Your goal: Determine how many lines of the material hold the word "Stdlib", and answer with the number only.

Input data:
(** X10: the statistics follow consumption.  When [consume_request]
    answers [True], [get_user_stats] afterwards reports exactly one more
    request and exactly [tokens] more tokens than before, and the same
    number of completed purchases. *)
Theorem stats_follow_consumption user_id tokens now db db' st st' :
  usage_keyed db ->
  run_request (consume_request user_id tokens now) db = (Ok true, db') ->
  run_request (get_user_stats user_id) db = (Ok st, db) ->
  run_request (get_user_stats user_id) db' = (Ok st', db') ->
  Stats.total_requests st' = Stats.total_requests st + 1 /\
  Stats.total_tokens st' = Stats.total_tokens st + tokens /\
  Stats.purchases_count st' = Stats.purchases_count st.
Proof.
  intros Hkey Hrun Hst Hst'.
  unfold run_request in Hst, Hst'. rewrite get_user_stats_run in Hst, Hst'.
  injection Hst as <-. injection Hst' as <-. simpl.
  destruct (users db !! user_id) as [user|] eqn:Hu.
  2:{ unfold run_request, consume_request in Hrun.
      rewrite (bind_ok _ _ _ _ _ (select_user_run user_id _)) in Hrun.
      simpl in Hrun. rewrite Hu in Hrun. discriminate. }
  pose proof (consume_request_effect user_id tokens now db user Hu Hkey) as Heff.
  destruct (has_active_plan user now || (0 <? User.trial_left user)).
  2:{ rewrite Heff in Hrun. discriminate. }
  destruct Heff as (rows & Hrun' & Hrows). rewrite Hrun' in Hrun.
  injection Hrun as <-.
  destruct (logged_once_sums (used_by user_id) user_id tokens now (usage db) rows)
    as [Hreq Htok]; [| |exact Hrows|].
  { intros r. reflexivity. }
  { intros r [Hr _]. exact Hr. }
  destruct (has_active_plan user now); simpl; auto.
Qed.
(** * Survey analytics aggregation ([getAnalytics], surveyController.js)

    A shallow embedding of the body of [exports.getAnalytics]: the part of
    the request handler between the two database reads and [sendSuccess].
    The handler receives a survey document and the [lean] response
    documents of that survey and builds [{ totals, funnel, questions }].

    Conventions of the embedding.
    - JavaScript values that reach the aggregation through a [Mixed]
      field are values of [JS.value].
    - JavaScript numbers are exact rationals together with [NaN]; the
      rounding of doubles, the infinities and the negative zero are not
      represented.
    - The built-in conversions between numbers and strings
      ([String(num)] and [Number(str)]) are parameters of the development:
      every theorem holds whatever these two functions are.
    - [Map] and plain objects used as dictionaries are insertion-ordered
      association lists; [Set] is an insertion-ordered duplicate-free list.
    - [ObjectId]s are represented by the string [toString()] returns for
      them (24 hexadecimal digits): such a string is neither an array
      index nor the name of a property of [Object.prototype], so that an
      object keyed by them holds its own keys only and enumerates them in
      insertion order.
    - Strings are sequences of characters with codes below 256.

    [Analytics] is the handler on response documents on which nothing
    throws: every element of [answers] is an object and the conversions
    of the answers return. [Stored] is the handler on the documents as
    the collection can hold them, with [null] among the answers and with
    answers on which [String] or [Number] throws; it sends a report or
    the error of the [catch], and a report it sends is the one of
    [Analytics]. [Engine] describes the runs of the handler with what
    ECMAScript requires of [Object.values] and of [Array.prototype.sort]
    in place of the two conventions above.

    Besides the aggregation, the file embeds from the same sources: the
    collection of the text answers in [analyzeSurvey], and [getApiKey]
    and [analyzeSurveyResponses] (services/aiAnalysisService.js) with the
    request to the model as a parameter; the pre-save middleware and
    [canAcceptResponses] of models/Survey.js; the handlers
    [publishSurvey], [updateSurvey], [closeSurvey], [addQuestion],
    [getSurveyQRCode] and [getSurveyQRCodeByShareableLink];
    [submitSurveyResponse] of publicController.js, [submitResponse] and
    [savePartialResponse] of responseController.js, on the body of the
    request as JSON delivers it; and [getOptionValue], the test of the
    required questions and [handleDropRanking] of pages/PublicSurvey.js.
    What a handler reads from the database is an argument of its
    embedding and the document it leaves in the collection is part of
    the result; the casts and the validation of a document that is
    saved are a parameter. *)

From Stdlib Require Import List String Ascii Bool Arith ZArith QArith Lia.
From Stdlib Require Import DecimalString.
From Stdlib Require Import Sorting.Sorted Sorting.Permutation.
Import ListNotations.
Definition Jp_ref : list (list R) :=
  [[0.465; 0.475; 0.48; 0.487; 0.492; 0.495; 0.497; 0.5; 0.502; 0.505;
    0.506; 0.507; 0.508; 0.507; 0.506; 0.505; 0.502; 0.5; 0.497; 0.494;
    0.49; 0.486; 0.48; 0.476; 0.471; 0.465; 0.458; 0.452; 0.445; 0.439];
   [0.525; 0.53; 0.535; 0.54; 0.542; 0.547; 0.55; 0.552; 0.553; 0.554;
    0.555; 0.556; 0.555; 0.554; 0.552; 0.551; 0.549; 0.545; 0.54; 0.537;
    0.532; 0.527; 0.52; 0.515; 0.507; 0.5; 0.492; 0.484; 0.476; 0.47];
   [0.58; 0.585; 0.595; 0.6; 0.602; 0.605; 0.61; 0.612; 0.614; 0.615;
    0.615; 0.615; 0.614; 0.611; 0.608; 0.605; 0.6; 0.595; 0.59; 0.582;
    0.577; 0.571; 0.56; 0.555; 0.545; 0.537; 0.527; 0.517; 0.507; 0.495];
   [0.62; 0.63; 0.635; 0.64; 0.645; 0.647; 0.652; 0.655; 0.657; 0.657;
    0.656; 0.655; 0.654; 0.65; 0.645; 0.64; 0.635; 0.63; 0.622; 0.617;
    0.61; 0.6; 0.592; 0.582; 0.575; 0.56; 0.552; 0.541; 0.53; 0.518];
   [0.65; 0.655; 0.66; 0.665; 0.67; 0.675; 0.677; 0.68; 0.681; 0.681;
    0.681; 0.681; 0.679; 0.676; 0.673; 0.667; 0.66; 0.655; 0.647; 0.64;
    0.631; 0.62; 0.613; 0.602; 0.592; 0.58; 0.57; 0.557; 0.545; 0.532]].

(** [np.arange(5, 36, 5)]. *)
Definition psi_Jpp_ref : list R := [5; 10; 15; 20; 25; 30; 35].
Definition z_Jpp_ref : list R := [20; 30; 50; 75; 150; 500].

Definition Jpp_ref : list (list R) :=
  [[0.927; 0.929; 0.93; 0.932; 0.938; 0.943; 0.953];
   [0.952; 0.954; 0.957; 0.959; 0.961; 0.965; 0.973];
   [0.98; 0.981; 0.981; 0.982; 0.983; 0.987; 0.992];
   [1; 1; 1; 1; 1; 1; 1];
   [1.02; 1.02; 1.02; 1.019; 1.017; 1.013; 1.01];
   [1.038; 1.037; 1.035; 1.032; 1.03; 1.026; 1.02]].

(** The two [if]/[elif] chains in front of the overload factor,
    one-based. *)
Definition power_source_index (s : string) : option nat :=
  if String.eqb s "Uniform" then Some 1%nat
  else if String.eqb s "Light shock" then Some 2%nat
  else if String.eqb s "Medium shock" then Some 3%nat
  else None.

Solution: 3